**Aim of the exercise:** Below are the entries; give again exactly the lines from the one mentioning "Definition VersionMapToClusterVersions (versionMap" through the one mentioning "else clusterVersions ++", inclusive.

**Entries provided:**
Definition versionQualifiedName (qualifiedName : QualifiedName) : QualifiedName := qualifiedName.

Definition vm_Get (m : VersionManager) (resource : VersionedResource) : gmap string string + string :=
  let key := QualifiedName_String (versionQualifiedName (vr_FederatedName resource)) in
  match versions m !! key with
  | None => inl ∅
  | Some obj =>
      let status := pv_Status obj in
      match vr_TemplateVersion resource with
      | inr err => inr ("Failed to determine template version: " ++ err)%string
      | inl templateVersion =>
          match vr_OverrideVersion resource with
          | inr err => inr ("Failed to determine override version: " ++ err)%string
          | inl overrideVersion =>
              if String.eqb templateVersion (pvs_TemplateVersion status) &&
                 String.eqb overrideVersion (pvs_OverrideVersion status)
              then inl (foldl (fun versionMap v => <[ClusterName v := cov_Version v]> versionMap) ∅
                          (default [] (ClusterVersions status)))
              else inl ∅
          end
      end
  end.

Section Manager.
Context `{K : Kubernetes} `{R : GoRuntime}.

Definition VersionMapToClusterVersions (versionMap : gmap string string) : list ClusterObjectVersion :=
  SortClusterVersions (foldl (fun clusterVersions '(clusterName, version) =>
    if String.eqb version "" then clusterVersions
    else clusterVersions ++ [{| ClusterName := clusterName; cov_Version := version |}]) [] (range_map versionMap)).

Definition updateClusterVersions (oldVersions : list ClusterObjectVersion) (newVersions : gmap string string)
    (selectedClusters : list string) : list ClusterObjectVersion :=
  let selectedClusterSet : gset string := list_to_set selectedClusters in
  let newVersions := foldl (fun newVersions oldVersion =>
    if negb (bool_decide (ClusterName oldVersion ∈ selectedClusterSet)) then newVersions
    else if bool_decide (is_Some (newVersions !! ClusterName oldVersion)) then newVersions
    else <[ClusterName oldVersion := cov_Version oldVersion]> newVersions) newVersions oldVersions in
  VersionMapToClusterVersions newVersions.

Definition ownerReferenceForFederatedObject (resource : VersionedResource) : OwnerReference :=
  let gvk := vr_FederatedGVK resource in {|
    or_APIVersion := GroupVersion_String {| gv_Group := gvk_Group gvk; gv_Version := gvk_Version gvk |};
    or_Kind := gvk_Kind gvk;
    or_Name := fo_Name (vr_Object resource)
  |}.

(** The part of [Update] under the lock: the new cache, and the object to
    write to the API server, if any. *)
Definition updateCache (m : VersionManager) (resource : VersionedResource) (selectedClusters : list string)
    (versionMap : gmap string string) : (VersionManager * option PropagatedVersion) + string :=
  match vr_TemplateVersion resource with
  | inr err => inr ("Failed to determine template version: " ++ err)%string
  | inl templateVersion =>
      match vr_OverrideVersion resource with
      | inr err => inr ("Failed to determine override version: " ++ err)%string
      | inl overrideVersion =>
          let qualifiedName := versionQualifiedName (vr_FederatedName resource) in
          let key := QualifiedName_String qualifiedName in
          let statusWith clusterVersions := {| pvs_TemplateVersion := templateVersion;
            pvs_OverrideVersion := overrideVersion; ClusterVersions := Some clusterVersions |} in
          match versions m !! key with
          | Some obj =>
              let oldStatus := pv_Status obj in
              let clusterVersions :=
                if String.eqb (pvs_TemplateVersion oldStatus) templateVersion &&
                   String.eqb (pvs_OverrideVersion oldStatus) overrideVersion
                then default [] (ClusterVersions oldStatus) else [] in
              let status := statusWith (updateClusterVersions clusterVersions versionMap selectedClusters) in
              if PropagatedVersionStatusEquivalent oldStatus status then inl (m, None)
              else
                let obj := SetStatus obj status in
                inl (set_versions m (<[key := obj]> (versions m)), Some obj)
          | None =>
              let obj := NewVersion qualifiedName (ownerReferenceForFederatedObject resource)
                (statusWith (VersionMapToClusterVersions versionMap)) in
              inl (set_versions m (<[key := obj]> (versions m)), Some obj)
          end
      end
  end.
(** A string field that is left empty is copied from the cluster object. *)
Definition defaultString (clusterObj : Unstructured) (field : string) (desiredObj : Unstructured) : Unstructured + string :=
  match NestedString (uns_Object desiredObj) ["spec"%string; field] with
  | inl None | inl (Some ""%string) => copyUnstructuredField clusterObj desiredObj ["spec"%string; field]
  | _ => inl desiredObj
  end.

(** So is any other field that is absent or null. *)
Definition defaultField (clusterObj : Unstructured) (field : string) (desiredObj : Unstructured) : Unstructured + string :=
  match NestedFieldNoCopy (uns_Object desiredObj) ["spec"%string; field] with
  | inl None | inl (Some VNull) => copyUnstructuredField clusterObj desiredObj ["spec"%string; field]
  | _ => inl desiredObj
  end.

Definition retainContainerList (clusterObj : Unstructured) (field : string) (desiredObj : Unstructured)
    : Unstructured + string :=
  bind_error (retainContainers (sliceOrNil desiredObj ["spec"%string; field]) (sliceOrNil clusterObj ["spec"%string; field]))
    (fun containers =>
      bind_error (SetNestedField (uns_Object desiredObj) (VList containers) ["spec"%string; field])
        (fun desired => inl (setObject desired))).

Definition retainPodFields (desiredObj clusterObj : Unstructured) : Unstructured + string :=
  bind_error (copyUnstructuredField clusterObj desiredObj ["spec"; "ephemeralContainers"]%string) (fun desiredObj =>
  bind_error (copyUnstructuredField clusterObj desiredObj ["spec"; "volumes"]%string) (fun desiredObj =>
  bind_error (defaultString clusterObj "serviceAccountName" desiredObj) (fun desiredObj =>
  bind_error (defaultString clusterObj "serviceAccount" desiredObj) (fun desiredObj =>
  bind_error (defaultString clusterObj "nodeName" desiredObj) (fun desiredObj =>
  bind_error (defaultField clusterObj "priority" desiredObj) (fun desiredObj =>
  bind_error (defaultField clusterObj "dnsConfig" desiredObj) (fun desiredObj =>
  bind_error (retainContainerList clusterObj "containers" desiredObj) (fun desiredObj =>
    retainContainerList clusterObj "initContainers" desiredObj)))))))).

Definition retainArgoWorkflow (desiredObj clusterObj : Unstructured) : Unstructured + string :=
  bind_error (NestedFieldNoCopy (uns_Object clusterObj) ["status"]%string) (fun status =>
    match status with
    | Some status => bind_error (SetNestedField (uns_Object desiredObj) status ["status"]%string)
                       (fun desired => inl (setObject desired))
    | None => inl desiredObj
    end).

(** ** All of them *)

Definition RetainOrMergeClusterFields (targetGvk : GroupVersionKind) (desiredObj clusterObj : Unstructured)
    : may_panic (Unstructured + string) :=
  let desiredObj := uns_SetResourceVersion (uns_GetResourceVersion clusterObj) desiredObj in
  let desiredObj := mergeAnnotations desiredObj clusterObj in
  let desiredObj := mergeLabels desiredObj clusterObj in
  if bool_decide (targetGvk = ServiceGVK) then retainServiceFields desiredObj clusterObj
  else mret
    (if bool_decide (targetGvk = ServiceAccountGVK) then retainServiceAccountFields desiredObj clusterObj
     else if bool_decide (targetGvk = JobGVK) then retainJobFields desiredObj clusterObj
     else if bool_decide (targetGvk = PersistentVolumeGVK) then retainPersistentVolumeFields desiredObj clusterObj
     else if bool_decide (targetGvk = PersistentVolumeClaimGVK) then
       retainPersistentVolumeClaimFields desiredObj clusterObj
     else if bool_decide (targetGvk = PodGVK) then retainPodFields desiredObj clusterObj
     else if bool_decide (targetGvk = WorkflowGVK) then retainArgoWorkflow desiredObj clusterObj
     else inl desiredObj).
End Retain.

(** ** Replicas *)

Section Replicas.
Context `{K : Kubernetes} `{C : !Codecs}.

Definition checkRetainReplicas (fedObj : FederatedObject) : bool :=
  String.eqb (default ""%string (fo_Annotations fedObj !! RetainReplicasAnnotation)) AnnotationValueTrue.

(** [pkg/util/unstructured]; the replicas are not nil here. *)
Definition SetInt64FromPath (value : Unstructured) (path : string) (replicas : option Z) (prefixFields : list string)
    : Unstructured + string :=
  let pathSegments := SplitDotPath path prefixFields in
  match replicas with
  | Some n =>
      match SetNestedField (uns_Object value) (VInt n) pathSegments with
      | inl o => inl (setObject o)
      | inr err => inr ("cannot set [" ++ String.concat " " prefixFields ++ "]: " ++ err)%string
      end
  | None => inl (setObject (RemoveNestedField (uns_Object value) pathSegments))
  end.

**Reply to the exercise:**
Definition VersionMapToClusterVersions (versionMap : gmap string string) : list ClusterObjectVersion :=
  SortClusterVersions (foldl (fun clusterVersions '(clusterName, version) =>
    if String.eqb version "" then clusterVersions
    else clusterVersions ++ [{| ClusterName := clusterName; cov_Version := version |}]) [] (range_map versionMap)).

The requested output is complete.